An efficient in vitro amino acid-incorporating system from Mycobacterium tuberculosis H37Rv was standardized. Ribonucleic acid (RNA) isolated from phage-infected M. smegmatis cells served as natural messenger RNA and directed the incorporation of ¹⁴ C-amino acids into protein. The effects of various antitubercular drugs and “known inhibitors” of protein synthesis on amino acid incorporation were studied. Antibiotics like chloramphenicol and tetracycline inhibited mycobacterial protein synthesis, though they failed to prevent the growth of the organism.

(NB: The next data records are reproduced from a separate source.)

(* ===== verification/Ingress.v ===== *)
(** The receiving side of the transport ([crates/transport/src/server.rs],
    [reliable_ingress.rs] and the reading half of [frame.rs]): the admission of
    connections, the handshake, and the tasks that turn what a client sends into events
    for the session runtime.  The tasks of the connections run concurrently and share
    two counters, a semaphore and the queue of events; QUIC itself is the environment:
    which bytes arrive, which connections break and when. *)

From S2P Require Import Prelude Bytes Contracts Transport Session Egress Server.
Import Bootstrap.

Definition HANDSHAKE_REJECTED_CODE : Z := 0x1001.
Definition SESSION_INGRESS_UNAVAILABLE_CODE : Z := 0x1003.
Definition RELIABLE_CONTROL_PROTOCOL_ERROR_CODE : Z := 0x1004.

(** ** Frames *)

(** [read_single_frame] of a stream that holds these bytes: the frame and what is left. *)
Definition read_single_frame (stream : list Z) (maximum_payload_bytes : Z)
  : result FrameIoError (MessageKind * list Z * list Z) :=
  if decide (length stream < FRAME_HEADER_BYTES)%nat then Err FrameRead
  else
    header ← map_err FrameCodec (header_decode (take FRAME_HEADER_BYTES stream));
    let declared := Bootstrap.payload_len header in
    if decide (declared > maximum_payload_bytes) then Err (FramePayloadTooLarge declared maximum_payload_bytes)
    else
      let rest := drop FRAME_HEADER_BYTES stream in
      if decide (len rest < declared) then Err FrameRead
      else Ok (kind header, take (Z.to_nat declared) rest, drop (Z.to_nat declared) rest).

(** ** Settings *)

Record QuicServerSettings := {
  universe_id : Z;
  max_connections : Z;
  max_datagram_bytes : Z;
  max_control_frame_bytes : Z;
  handshake_timeout : Z;
  minimum_client_build : Z
}.

Record InitialReliableFrame := { initial_kind : MessageKind; initial_payload : list Z }.

Definition with_initial_reliable_frame (settings : QuicServerSettings) (frames : list InitialReliableFrame)
  (frame : InitialReliableFrame) : result FrameIoError (list InitialReliableFrame) :=
  if decide (len (initial_payload frame) > max_control_frame_bytes settings)
  then Err (FramePayloadTooLarge (len (initial_payload frame)) (max_control_frame_bytes settings))
  else Ok (frames ++ [frame]).

(** [fetch_update] gives the value before the update. *)
Definition allocate_runtime_id (counter : Z) : option (Z * Z) :=
  next ← checked_u 64 (counter + 1); Some (counter, next).

(** ** The handshake *)

Inductive BootstrapError :=
| BootstrapFrame (e : FrameIoError)
| NotClientHello (k : MessageKind)
| InvalidClientHello (e : BootstrapCodecError)
| IdentifiersExhausted.

Definition receive_hello (settings : QuicServerSettings) (stream : list Z) : result BootstrapError ClientHello :=
  '(k, payload, _) ← map_err BootstrapFrame (read_single_frame stream (max_control_frame_bytes settings));
  if decide (k <> KClientHello) then Err (NotClientHello k)
  else map_err InvalidClientHello (client_hello_decode payload).

Definition reject_code (settings : QuicServerSettings) (hello : ClientHello) : HandshakeRejectCode :=
  match negotiate_protocol_minor (ch_protocol_major hello) (ch_protocol_minor hello) PROTOCOL_MAJOR PROTOCOL_MINOR with
  | None => IncompatibleProtocol
  | Some _ => if decide (ch_client_build hello < minimum_client_build settings) then ClientBuildTooOld else RejectNone
  end.

(** The answer, and the session counter after it. *)
Definition answer_hello (settings : QuicServerSettings) (connection_id session_counter : Z) (server_nonce : list Z)
  (hello : ClientHello) : result BootstrapError (ServerHello * Z) :=
  let code := reject_code settings hello in
  let accepted := match code with RejectNone => true | _ => false end in
  let minor := default PROTOCOL_MINOR
    (negotiate_protocol_minor (ch_protocol_major hello) (ch_protocol_minor hello) PROTOCOL_MAJOR PROTOCOL_MINOR) in
  '(session_id, counter) ←
    (if accepted then ok_or IdentifiersExhausted (allocate_runtime_id session_counter) else Ok (0, session_counter));
  Ok ({| sh_protocol_major := PROTOCOL_MAJOR; sh_protocol_minor := minor; sh_accepted := accepted;
         sh_reject_code := code; sh_connection_id := connection_id; sh_session_id := session_id;
         sh_universe_id := universe_id settings; sh_client_nonce_echo := ch_client_nonce hello;
         sh_server_nonce := server_nonce |}, counter).

(** The frames every admitted client is sent first. *)
Fixpoint write_initial_frames (settings : QuicServerSettings) (frames : list InitialReliableFrame)
  : result FrameIoError (list (list Z)) :=
  match frames with
  | [] => Ok []
  | frame :: rest =>
      bytes ← write_single_frame (initial_kind frame) (initial_payload frame) (max_control_frame_bytes settings);
      more ← write_initial_frames settings rest;
      Ok (bytes :: more)
  end.

(** The event that hands a connection to the session runtime. *)
Definition admission (settings : QuicServerSettings) (connection_id session_id minor : Z)
  : result ReliableEgressConfigError TransportSessionEvent :=
  reliable ← reliable_new connection_id (max_control_frame_bytes settings) (handshake_timeout settings);
  Ok (SessionAdmitted connection_id session_id
        {| realtime_connection_id := connection_id; maximum_datagram_bytes := max_datagram_bytes settings |}
        (with_negotiated_protocol_minor reliable minor)).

This failure was shown to be due to the impermeability of mycobacteria to these drugs by use of “membrane-active” agents along with the antibiotics in growth inhibition studies. Several independent streptomycin-resistant mutants of M. tuberculosis H37Rv were isolated. Streptomycin inhibited the incorporation of ¹⁴ C-amino acids into proteins by whole cells of a streptomycin-susceptible strain by more than 90%, whereas very little or no inhibition was observed in either high-level or low-level streptomycin-resistant strains. In vitro, streptomycin was an effective inhibitor of susceptible strains, whereas in streptomycin-resistant strains the concentration of streptomycin at which half-maximal inhibition was produced varied according to the resistance of whole cells, and there was a correlation between the two. In one low-level streptomycin-resistant mutant, the in vitro amino acid-incorporating system was as sensitive to various concentrations of streptomycin as the parental type, and a possible involvement of a membrane site in the development of low-level resistance was indicated. Streptomycin susceptibility and high-level resistance were shown to be ribosomal in nature.